*** Opening of Data records ***
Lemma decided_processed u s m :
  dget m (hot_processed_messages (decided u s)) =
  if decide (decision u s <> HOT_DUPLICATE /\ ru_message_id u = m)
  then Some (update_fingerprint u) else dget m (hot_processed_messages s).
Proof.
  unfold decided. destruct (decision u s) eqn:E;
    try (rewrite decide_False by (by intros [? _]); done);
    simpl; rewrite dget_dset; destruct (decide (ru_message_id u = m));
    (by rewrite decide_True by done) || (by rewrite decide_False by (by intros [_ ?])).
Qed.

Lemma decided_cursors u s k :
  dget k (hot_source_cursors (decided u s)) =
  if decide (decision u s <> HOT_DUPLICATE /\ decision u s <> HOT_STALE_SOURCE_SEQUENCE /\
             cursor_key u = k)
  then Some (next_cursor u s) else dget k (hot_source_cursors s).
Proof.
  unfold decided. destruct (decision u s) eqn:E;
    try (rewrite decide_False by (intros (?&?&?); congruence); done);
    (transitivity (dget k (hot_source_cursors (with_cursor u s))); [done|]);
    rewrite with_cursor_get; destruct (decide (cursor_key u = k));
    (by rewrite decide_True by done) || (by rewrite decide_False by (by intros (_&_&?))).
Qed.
*** Close of Data records ***
- Task prompt -
Give again each line of the listing above, keeping every word the same.

- Response to the task -
Lemma decided_processed u s m :
  dget m (hot_processed_messages (decided u s)) =
  if decide (decision u s <> HOT_DUPLICATE /\ ru_message_id u = m)
  then Some (update_fingerprint u) else dget m (hot_processed_messages s).
Proof.
  unfold decided. destruct (decision u s) eqn:E;
    try (rewrite decide_False by (by intros [? _]); done);
    simpl; rewrite dget_dset; destruct (decide (ru_message_id u = m));
    (by rewrite decide_True by done) || (by rewrite decide_False by (by intros [_ ?])).
Qed.

Lemma decided_cursors u s k :
  dget k (hot_source_cursors (decided u s)) =
  if decide (decision u s <> HOT_DUPLICATE /\ decision u s <> HOT_STALE_SOURCE_SEQUENCE /\
             cursor_key u = k)
  then Some (next_cursor u s) else dget k (hot_source_cursors s).
Proof.
  unfold decided. destruct (decision u s) eqn:E;
    try (rewrite decide_False by (intros (?&?&?); congruence); done);
    (transitivity (dget k (hot_source_cursors (with_cursor u s))); [done|]);
    rewrite with_cursor_get; destruct (decide (cursor_key u = k));
    (by rewrite decide_True by done) || (by rewrite decide_False by (by intros (_&_&?))).
Qed.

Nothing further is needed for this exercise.